Ans. 1. — The parliament is co-ordinate ordinarily with the king in the power of making laws; but the co-ordination on the king's part is by derivation, on the parliament's part, originaliter et fontaliter, as in the fountain. 2. In ordinary there is coordination; but if the king turn tyrant, the estates are to use their tountain-power. And that of the law, par in parem, &c. is no better from his pen, that stealeth all he hath, than from Barclaius, Grotius, Arnisæus, Blackwood, &c.: it is cold and sour. We hold the parliament that made the king at Hebron to be above their own creature, the king. Barclaius saith more accurately, (1. 5, cont. Monarch, p. 129,). It is absurd that the people should both be subject to the king, and command the king also. — Ans. 1. It is not absurd that a father natural, as a private man, should be subject to his son; even that Jesse, and his elder brother, the lord of all the rest, be subject to David their king. Royalists say, Our late queen, being supreme magistrate, might by law have put to death her own husband, for adultery or murder. 2. The parliament should not be both accuser, judge, and witness in their own cause. 1. It is the cause of religion, of God, of protestants, and of the whole people. 2. The oppressed accuse; there is no need of witnesses in raising arms against the subjects. 3. The P. Prelate could not object this, if against the imperial laws the king were both party and judge in his own cause; and in these acts of arbitrary power, which he hath done through bad counsel, in wronging fundamental laws, raising arms against his subjects, bringing in foreign enemies into both his kingdoms, &c. Now this is properly the cause of the king, as he is a man, and his own cause, not the cause of God; and by no law of nature, reason, or imperial statutes, can he be both judge and party. 4. If the king be sole supreme judge without any fellow sharers in power, (1.) He is not obliged by law to follow counsel or hold parliaments; for counsel is not command. (2.) It is impossible to limit him even in the exercises of his power, which yet Dr Ferne saith cannot be said; for if any of his power be retrenched, God is robbed, saith Maxwell. (3.) He may by law play the tyrant gratis. Ferne objecteth, (sect. 7, p. 26,) — The king is a fundamental with the estates; now foundations are not to be stirred or removed.
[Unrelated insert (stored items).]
(* ===== verification/RouterServe.v ===== *)
(** The router a server runs (src/core/router.go, server.go): routes of all
    methods registered on a new router, the implicit HEAD routes, [Build], and
    what [Lookup] answers: the index of static routes, the greedy search, the
    second search, the catch-all of a root, and 404, 405 and automatic OPTIONS. *)
From stdpp Require Import base list numbers list_numbers strings.
From Stdlib Require Import ZArith Lia ZifyBool.
From S2P Require Import Prelude Utils H1Scan Router RouterTrie RouterFind RouterBuild.

Open Scope list_scope.
Open Scope Z_scope.

(** ** What the greedy search does not miss *)

Lemma siblings_eq n : hasStaticParamSiblings n = (match n_param n with Some _ => 0 <? zlen (n_children n) | None => false end) || existsb hasStaticParamSiblings (n_children n) || match n_param n with Some p => hasStaticParamSiblings p | None => false end || match n_catch n with Some c => hasStaticParamSiblings c | None => false end.
Proof. destruct n as [? cs ? ? ? p c ? ? ? ?]. cbn [hasStaticParamSiblings n_param n_children n_catch]. reflexivity. Qed.

(** Where no node has both, every step of a route without catch-all is forced. *)
Lemma findLoop_complete hof n ts h : wf n -> hasStaticParamSiblings n = false -> route hof n ts h -> TCatch ∉ ts -> forall s vs, matches ts s vs -> forall fuel ps pending, (height n < fuel)%nat ->
  exists ps', findLoop fuel hof tryBuilt n s ps pending = Some (Some h, ps').
Proof.
  intros Hwf Hsib Hr. induction Hr as [n h Hh | n i child ts h Hi Hr IH | n p ts h Hp Hr IH | n c h Hc Hh]; intros Hnc s vs Hm fuel ps pending Hf; (destruct fuel as [| fuel]; [lia |]); rewrite siblings_eq in Hsib.
  - inversion Hm; subst. cbn. rewrite Hh. by eexists.
  - apply matches_lits in Hm as (s' & -> & Hm). pose proof Hwf as [Hs Hcw _]. destruct (sh_child n Hs i child Hi) as (_ & Hne & _). assert (Hne' : n_path child ++ s' <> []) by (by destruct (n_path child)). cbn [findLoop].
    rewrite (proj2 (Z.eqb_neq _ 0)) by (rewrite zlen_app; pose proof (zlen_nonneg s'); destruct (n_path child) as [| x l]; [done | rewrite zlen_cons; pose proof (zlen_nonneg l); lia]).
    rewrite staticMatch_built by done. unfold staticStep. rewrite (staticChildFor_unique n i child s' Hwf Hi), zdrop_app_exact. eapply IH; [by eapply Hcw | | | exact Hm | pose proof (height_child n i child Hi); lia].
    + apply orb_false_iff in Hsib as [Hsib _]. apply orb_false_iff in Hsib as [Hsib _]. apply orb_false_iff in Hsib as [_ Hsib]. destruct (hasStaticParamSiblings child) eqn:Ec; [| done]. rewrite <- Hsib. symmetry. apply existsb_exists. exists child. split; [apply list_elem_of_In; by eapply list_elem_of_lookup_2 | done].
    + intros Hin. apply Hnc. apply elem_of_app. by right.
  - inversion Hm as [| | ts' s0 vs' Hne Hm' |]; subst. rewrite Hp in Hsib. cbn [findLoop]. rewrite (proj2 (Z.eqb_neq _ 0)) by (destruct s as [| x l]; [done | rewrite zlen_cons; pose proof (zlen_nonneg l); lia]). rewrite staticMatch_built by done.
    assert (Hstep : staticStep n s = None). { unfold staticStep, staticChildFor. destruct (indexOf _ _ _) as [i |]; [| done]. destruct (n_children n) as [| x l]; [done |]. rewrite zlen_cons in Hsib. pose proof (zlen_nonneg l). lia. }
    rewrite Hstep, Hp. pose proof Hwf as [_ _ Hpw]. eapply IH; [by apply Hpw | | | exact Hm' | pose proof (height_param n p Hp); lia].
    + apply orb_false_iff in Hsib as [Hsib _]. by apply orb_false_iff in Hsib as [_ Hsib].
    + intros Hin. apply Hnc. by constructor.
  - exfalso. apply Hnc. by constructor.
Qed.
Ans. — The king, as king, inspired with law, is a fundamental, and his power is not to be stirred; but as a man wasting his people, he is a destruction to the house and community, and not a fundamental in that notion.

Some object: The three estates, as men, and looking to their own ends, not to law and the public good, are not fundamentals, and are to be judged by the king.

Ans. — By the people, and the conscience of the people, they are to be judged.

Obj. — But the people also do judge as corrupt men, and not as the people, and a politic body providing for their own safety.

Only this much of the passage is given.